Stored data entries
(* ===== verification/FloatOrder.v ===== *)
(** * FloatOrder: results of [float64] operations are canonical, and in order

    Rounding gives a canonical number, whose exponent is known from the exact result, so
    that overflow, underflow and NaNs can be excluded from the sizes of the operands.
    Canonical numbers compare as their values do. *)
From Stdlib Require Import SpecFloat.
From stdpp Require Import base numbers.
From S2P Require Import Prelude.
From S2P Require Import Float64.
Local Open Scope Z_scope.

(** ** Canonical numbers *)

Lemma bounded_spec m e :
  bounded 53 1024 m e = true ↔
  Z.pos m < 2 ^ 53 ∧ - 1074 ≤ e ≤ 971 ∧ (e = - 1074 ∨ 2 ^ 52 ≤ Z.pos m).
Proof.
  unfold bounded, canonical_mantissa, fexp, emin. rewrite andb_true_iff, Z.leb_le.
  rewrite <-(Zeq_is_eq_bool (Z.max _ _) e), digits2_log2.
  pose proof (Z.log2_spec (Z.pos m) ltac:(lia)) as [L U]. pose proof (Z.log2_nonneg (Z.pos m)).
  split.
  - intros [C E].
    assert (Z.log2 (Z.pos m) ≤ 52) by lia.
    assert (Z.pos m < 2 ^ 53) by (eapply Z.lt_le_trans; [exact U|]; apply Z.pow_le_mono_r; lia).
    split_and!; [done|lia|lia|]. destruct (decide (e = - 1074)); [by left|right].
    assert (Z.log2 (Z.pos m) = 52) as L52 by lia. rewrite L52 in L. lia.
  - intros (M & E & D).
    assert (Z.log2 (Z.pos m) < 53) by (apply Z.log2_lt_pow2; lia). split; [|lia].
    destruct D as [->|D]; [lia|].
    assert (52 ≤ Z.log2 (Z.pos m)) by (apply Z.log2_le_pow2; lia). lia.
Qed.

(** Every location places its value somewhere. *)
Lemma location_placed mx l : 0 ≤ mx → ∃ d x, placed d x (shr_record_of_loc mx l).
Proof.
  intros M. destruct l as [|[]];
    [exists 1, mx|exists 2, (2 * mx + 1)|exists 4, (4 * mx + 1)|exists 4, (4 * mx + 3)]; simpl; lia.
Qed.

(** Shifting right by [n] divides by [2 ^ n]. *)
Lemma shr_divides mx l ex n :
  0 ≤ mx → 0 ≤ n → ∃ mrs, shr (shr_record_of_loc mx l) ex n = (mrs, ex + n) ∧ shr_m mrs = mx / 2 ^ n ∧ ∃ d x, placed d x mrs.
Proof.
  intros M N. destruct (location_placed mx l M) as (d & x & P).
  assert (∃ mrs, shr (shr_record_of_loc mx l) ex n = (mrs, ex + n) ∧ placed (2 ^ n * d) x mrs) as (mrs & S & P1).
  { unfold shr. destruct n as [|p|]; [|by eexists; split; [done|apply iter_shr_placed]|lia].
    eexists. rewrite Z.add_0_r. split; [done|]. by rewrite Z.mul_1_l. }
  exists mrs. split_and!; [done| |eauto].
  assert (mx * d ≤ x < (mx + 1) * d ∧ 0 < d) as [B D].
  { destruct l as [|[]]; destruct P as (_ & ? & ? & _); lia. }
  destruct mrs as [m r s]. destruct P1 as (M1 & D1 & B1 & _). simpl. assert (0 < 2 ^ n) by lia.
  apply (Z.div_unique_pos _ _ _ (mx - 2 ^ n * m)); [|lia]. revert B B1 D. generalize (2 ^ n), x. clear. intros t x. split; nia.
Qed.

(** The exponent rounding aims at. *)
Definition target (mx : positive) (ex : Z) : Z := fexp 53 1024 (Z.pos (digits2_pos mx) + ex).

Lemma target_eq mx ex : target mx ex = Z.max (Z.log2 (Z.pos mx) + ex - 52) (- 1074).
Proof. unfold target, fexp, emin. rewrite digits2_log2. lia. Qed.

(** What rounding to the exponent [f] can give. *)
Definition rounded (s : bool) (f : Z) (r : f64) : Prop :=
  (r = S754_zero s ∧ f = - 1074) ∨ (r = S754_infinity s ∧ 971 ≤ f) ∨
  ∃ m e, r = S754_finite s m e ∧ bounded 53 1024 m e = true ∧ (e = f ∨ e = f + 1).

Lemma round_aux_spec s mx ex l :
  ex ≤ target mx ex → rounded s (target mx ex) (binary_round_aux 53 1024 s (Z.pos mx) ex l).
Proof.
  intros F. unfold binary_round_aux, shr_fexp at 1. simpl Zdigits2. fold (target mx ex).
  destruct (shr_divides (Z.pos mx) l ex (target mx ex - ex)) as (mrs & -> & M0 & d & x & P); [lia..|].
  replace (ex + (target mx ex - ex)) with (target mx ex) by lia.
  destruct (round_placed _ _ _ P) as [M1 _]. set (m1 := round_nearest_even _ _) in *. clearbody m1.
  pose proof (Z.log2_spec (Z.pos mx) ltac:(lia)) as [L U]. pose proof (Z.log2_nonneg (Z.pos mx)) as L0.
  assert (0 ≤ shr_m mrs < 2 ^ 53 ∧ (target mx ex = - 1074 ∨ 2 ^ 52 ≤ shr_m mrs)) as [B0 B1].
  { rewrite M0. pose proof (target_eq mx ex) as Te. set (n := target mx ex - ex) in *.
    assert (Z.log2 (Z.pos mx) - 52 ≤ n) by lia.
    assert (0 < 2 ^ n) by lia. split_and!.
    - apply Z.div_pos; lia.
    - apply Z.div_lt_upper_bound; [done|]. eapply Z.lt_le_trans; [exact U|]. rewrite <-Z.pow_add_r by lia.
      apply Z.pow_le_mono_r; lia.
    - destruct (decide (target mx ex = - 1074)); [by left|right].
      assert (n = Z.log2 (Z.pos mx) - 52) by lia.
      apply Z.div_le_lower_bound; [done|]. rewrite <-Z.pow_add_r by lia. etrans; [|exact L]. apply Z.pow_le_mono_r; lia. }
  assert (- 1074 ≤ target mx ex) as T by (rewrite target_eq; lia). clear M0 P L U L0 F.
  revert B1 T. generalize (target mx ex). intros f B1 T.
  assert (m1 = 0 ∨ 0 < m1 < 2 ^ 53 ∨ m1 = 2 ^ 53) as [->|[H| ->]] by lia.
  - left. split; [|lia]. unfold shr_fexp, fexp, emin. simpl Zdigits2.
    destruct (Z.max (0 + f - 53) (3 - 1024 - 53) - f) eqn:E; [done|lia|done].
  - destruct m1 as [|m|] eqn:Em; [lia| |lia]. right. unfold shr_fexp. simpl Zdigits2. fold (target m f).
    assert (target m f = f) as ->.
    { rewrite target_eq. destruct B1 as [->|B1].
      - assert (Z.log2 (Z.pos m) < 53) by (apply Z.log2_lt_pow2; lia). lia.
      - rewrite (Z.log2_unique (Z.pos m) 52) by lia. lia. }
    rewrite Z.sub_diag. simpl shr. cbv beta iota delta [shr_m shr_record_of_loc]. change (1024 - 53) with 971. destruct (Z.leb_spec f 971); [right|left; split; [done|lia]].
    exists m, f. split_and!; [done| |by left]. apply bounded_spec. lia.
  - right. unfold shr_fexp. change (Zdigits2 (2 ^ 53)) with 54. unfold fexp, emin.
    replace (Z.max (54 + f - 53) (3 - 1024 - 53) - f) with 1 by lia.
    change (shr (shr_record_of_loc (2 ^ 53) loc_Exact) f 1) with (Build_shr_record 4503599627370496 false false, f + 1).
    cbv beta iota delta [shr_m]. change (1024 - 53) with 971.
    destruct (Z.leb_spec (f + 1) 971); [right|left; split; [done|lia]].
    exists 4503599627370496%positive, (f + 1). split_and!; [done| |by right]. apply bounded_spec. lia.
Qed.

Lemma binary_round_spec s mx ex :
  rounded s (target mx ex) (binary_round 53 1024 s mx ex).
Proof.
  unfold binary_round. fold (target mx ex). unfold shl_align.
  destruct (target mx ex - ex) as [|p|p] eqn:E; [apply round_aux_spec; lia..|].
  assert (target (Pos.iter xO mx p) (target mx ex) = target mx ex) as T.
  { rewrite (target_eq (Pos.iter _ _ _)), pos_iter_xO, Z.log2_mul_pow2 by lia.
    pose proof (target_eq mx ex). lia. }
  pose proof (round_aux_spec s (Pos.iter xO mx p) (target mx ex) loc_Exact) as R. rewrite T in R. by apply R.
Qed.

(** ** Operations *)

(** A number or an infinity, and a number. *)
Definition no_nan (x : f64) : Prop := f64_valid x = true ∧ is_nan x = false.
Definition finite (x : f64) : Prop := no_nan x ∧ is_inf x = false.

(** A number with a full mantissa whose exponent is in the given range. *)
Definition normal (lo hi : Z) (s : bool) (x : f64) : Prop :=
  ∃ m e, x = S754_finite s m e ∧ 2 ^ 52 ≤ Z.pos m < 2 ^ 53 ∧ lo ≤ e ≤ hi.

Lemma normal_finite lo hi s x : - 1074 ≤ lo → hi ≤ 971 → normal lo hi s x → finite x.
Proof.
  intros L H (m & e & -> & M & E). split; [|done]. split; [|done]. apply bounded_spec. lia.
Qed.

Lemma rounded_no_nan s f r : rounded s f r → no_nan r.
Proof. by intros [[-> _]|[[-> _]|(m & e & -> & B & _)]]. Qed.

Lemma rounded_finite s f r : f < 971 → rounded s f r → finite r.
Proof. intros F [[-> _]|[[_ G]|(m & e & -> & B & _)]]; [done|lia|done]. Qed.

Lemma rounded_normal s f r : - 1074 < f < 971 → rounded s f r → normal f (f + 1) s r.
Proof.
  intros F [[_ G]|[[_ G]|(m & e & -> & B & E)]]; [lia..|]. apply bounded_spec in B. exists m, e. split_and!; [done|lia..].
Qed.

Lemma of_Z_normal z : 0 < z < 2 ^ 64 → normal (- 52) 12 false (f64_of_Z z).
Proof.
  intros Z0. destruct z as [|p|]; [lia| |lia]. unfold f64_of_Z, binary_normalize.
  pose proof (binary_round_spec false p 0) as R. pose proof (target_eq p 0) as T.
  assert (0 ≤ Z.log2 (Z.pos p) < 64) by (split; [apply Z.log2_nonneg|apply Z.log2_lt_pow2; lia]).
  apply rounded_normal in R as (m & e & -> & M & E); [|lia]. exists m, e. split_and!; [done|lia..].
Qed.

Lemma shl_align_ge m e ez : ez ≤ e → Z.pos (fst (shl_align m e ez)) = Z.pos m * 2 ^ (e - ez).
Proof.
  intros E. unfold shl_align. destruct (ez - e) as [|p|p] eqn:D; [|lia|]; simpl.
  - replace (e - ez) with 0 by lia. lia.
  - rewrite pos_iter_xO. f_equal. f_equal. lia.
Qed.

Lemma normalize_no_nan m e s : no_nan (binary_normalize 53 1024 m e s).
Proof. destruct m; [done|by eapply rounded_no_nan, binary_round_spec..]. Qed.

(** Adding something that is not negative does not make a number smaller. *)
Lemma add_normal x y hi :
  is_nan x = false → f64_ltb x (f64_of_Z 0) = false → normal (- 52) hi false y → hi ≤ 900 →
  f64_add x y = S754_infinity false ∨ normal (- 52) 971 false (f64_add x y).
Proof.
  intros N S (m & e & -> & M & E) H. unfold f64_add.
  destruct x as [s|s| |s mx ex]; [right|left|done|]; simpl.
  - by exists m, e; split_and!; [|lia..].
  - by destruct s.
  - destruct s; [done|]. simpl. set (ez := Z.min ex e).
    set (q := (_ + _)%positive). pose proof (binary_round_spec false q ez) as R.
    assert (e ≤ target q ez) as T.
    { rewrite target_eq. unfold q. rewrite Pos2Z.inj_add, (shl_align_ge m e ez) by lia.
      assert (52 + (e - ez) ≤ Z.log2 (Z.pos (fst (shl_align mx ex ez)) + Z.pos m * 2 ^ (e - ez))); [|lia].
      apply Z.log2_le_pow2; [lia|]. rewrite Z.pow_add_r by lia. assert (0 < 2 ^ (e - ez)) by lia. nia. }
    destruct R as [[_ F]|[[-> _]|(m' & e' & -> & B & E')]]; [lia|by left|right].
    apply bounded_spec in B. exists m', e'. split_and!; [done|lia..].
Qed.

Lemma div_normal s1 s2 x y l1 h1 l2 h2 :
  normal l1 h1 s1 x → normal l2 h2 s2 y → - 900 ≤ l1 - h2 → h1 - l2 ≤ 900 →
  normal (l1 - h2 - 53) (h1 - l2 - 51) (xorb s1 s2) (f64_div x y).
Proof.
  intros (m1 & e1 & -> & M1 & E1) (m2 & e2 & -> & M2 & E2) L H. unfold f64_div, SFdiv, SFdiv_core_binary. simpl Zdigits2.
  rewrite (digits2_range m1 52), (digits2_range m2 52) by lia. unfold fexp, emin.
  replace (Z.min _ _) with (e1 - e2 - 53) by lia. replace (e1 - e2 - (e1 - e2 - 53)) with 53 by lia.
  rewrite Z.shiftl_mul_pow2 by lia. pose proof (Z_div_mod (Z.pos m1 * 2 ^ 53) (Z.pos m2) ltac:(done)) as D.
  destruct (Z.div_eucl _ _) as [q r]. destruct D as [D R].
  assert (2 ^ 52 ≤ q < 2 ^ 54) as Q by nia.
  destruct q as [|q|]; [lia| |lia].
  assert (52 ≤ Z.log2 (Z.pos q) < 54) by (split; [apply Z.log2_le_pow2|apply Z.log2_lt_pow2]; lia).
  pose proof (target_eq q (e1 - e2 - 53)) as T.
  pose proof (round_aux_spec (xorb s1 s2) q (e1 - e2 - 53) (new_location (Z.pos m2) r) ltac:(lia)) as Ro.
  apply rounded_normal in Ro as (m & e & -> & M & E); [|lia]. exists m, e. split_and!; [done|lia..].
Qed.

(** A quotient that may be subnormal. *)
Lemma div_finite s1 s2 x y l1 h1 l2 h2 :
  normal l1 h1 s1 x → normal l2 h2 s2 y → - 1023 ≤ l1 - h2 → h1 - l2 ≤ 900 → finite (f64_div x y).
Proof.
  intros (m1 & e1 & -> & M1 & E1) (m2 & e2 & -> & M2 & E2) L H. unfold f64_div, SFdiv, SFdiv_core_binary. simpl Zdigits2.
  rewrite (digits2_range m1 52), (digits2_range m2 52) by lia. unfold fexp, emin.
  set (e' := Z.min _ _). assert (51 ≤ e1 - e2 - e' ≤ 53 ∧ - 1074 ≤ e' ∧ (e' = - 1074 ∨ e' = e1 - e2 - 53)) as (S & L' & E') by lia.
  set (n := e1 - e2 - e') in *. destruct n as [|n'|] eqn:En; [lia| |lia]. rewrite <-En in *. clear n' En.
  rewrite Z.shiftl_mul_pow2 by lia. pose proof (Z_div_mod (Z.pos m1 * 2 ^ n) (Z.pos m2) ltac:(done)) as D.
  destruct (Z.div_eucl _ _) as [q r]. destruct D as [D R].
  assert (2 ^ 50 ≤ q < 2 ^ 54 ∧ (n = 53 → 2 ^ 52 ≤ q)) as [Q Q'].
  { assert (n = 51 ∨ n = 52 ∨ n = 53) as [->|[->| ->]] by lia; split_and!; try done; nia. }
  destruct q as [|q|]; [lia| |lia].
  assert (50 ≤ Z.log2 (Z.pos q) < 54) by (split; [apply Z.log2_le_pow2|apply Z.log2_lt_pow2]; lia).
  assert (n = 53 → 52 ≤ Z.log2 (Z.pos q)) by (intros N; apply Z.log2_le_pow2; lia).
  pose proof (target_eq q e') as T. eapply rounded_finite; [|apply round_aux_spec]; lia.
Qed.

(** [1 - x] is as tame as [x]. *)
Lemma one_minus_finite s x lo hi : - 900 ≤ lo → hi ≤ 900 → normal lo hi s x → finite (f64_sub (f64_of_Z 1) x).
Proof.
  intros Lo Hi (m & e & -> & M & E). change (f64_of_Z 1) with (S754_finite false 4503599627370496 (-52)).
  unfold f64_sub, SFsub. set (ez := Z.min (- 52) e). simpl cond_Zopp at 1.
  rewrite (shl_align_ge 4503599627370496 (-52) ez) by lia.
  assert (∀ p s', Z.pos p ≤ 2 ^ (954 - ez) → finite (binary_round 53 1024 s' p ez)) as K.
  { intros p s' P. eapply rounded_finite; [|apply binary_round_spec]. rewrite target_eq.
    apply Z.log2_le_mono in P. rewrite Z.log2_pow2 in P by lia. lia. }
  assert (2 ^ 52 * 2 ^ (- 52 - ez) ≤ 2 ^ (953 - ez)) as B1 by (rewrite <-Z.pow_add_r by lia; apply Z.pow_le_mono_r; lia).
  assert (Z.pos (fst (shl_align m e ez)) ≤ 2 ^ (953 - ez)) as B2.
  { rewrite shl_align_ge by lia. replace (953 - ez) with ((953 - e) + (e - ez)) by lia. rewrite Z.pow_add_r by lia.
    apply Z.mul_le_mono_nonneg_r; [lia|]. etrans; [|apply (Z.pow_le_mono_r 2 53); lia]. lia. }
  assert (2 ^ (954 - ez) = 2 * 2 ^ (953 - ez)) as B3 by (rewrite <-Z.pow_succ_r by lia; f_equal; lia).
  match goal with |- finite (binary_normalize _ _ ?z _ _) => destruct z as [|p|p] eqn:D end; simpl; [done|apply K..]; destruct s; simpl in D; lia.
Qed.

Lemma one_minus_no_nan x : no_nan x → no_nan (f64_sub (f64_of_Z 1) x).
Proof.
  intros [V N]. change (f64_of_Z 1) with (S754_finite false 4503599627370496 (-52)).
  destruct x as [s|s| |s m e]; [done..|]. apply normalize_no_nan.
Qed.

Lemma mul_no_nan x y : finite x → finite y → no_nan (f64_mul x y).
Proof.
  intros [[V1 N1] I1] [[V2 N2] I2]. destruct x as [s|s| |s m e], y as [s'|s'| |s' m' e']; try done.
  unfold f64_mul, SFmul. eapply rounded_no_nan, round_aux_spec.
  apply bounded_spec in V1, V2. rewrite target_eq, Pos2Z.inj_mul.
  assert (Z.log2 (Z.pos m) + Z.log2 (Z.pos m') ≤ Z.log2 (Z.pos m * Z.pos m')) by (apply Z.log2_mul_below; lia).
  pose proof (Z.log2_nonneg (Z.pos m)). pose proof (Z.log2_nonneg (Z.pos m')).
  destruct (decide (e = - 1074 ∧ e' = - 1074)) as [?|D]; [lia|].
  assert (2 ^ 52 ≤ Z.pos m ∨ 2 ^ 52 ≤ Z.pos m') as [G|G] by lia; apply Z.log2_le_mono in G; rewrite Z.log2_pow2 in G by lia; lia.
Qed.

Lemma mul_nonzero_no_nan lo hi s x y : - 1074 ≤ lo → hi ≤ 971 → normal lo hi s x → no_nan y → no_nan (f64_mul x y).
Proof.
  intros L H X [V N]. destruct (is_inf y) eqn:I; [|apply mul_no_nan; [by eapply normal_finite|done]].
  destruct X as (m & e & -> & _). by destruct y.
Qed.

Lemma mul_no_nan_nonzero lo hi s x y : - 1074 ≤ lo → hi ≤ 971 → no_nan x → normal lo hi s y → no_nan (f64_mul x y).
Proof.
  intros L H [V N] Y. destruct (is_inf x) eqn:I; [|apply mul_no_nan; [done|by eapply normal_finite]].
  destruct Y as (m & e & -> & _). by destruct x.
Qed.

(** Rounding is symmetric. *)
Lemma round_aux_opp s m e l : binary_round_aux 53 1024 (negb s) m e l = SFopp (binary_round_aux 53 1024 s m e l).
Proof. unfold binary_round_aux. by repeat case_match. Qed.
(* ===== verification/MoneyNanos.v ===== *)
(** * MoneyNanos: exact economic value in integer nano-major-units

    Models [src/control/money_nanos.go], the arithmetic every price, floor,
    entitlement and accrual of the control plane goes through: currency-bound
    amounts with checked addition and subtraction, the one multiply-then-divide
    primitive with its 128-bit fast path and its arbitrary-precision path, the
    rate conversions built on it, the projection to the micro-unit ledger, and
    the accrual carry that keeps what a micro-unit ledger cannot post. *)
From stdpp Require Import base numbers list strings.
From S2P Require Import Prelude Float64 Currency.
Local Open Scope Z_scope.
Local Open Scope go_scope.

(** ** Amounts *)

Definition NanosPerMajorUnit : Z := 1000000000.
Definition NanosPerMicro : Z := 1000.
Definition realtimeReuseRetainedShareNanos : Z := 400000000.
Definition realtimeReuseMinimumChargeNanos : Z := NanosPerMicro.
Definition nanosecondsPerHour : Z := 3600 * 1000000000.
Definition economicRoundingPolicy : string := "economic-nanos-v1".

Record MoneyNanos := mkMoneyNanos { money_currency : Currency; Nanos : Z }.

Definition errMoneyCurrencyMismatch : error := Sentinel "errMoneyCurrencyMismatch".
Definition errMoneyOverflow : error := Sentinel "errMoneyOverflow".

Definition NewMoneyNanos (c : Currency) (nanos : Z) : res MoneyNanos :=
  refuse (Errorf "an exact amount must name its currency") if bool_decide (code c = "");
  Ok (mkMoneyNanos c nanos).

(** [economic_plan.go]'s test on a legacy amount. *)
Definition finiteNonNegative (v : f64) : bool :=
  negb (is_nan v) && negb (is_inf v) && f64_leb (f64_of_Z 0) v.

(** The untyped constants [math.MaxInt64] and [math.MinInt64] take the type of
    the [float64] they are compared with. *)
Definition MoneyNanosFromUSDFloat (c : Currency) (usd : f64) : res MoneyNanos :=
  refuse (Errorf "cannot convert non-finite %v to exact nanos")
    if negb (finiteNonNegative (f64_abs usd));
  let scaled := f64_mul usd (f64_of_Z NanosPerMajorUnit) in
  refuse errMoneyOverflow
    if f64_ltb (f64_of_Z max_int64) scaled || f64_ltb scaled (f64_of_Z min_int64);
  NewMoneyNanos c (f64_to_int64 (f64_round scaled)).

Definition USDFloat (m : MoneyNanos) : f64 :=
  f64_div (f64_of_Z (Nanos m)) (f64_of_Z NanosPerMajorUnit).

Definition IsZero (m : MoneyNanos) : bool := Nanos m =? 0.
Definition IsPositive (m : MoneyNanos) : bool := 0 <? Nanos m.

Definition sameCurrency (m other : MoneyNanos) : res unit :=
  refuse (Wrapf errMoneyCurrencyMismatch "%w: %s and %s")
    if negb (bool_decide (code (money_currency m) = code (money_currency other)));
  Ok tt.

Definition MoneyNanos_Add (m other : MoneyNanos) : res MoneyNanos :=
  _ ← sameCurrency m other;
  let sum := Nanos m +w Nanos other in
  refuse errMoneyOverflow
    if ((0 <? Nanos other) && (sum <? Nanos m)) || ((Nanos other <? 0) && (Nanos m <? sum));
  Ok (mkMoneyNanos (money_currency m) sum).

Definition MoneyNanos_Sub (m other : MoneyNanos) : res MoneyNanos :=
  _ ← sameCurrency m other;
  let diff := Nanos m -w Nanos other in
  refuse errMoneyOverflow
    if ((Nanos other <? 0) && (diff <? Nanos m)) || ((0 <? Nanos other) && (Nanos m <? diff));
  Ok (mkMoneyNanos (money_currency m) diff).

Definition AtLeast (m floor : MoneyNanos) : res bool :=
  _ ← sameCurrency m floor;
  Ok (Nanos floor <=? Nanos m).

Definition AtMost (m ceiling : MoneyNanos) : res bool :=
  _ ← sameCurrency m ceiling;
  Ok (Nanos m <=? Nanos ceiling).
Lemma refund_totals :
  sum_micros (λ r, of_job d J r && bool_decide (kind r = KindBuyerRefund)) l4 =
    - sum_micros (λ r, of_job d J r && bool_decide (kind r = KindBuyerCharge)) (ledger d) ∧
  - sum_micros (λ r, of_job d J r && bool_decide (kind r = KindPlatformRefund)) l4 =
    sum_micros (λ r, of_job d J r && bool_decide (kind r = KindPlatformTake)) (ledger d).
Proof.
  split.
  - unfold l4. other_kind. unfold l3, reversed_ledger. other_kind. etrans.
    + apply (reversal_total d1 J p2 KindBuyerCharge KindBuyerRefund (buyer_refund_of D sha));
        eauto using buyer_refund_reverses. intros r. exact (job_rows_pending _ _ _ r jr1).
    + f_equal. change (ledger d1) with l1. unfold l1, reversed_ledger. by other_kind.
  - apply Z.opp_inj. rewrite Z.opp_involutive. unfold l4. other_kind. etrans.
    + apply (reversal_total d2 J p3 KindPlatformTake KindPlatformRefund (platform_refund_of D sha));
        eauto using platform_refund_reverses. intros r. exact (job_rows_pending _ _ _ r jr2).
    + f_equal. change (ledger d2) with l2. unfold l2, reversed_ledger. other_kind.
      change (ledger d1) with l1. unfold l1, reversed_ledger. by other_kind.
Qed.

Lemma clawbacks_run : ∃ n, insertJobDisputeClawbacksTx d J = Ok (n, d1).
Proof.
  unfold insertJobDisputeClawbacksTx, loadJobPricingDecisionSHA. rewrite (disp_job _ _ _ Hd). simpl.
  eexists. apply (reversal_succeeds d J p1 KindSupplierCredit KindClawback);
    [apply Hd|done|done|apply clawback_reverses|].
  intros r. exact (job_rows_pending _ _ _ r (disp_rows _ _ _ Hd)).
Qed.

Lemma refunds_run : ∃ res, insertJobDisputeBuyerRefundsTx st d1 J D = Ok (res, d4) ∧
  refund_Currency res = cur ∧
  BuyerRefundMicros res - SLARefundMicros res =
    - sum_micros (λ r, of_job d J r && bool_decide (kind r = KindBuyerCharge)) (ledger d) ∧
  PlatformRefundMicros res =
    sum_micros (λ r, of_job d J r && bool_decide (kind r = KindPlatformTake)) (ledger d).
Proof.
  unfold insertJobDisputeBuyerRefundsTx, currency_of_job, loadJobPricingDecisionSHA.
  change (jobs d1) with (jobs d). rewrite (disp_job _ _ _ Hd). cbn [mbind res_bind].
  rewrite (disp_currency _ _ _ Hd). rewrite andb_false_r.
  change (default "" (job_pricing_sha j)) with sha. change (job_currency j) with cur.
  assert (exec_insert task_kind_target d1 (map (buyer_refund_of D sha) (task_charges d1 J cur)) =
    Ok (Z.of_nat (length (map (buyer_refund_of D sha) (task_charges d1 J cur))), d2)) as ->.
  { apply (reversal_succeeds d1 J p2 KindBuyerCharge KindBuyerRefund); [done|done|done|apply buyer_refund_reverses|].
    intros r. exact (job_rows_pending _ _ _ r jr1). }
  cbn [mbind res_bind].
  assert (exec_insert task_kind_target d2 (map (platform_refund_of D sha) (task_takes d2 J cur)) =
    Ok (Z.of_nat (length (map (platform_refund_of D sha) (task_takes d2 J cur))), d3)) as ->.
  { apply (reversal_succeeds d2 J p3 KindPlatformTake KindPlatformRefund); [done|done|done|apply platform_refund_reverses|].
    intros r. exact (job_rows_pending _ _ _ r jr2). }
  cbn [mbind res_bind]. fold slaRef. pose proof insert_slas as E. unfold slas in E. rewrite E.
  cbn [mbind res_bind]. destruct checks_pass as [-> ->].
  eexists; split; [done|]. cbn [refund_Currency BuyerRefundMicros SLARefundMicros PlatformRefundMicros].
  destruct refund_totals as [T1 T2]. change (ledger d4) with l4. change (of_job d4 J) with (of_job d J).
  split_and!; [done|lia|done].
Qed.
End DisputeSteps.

What to do -> For each line above that includes "mkMoneyNanos", make a copy.

Task response ->
Record MoneyNanos := mkMoneyNanos { money_currency : Currency; Nanos : Z }.
  Ok (mkMoneyNanos c nanos).
  Ok (mkMoneyNanos (money_currency m) sum).
  Ok (mkMoneyNanos (money_currency m) diff).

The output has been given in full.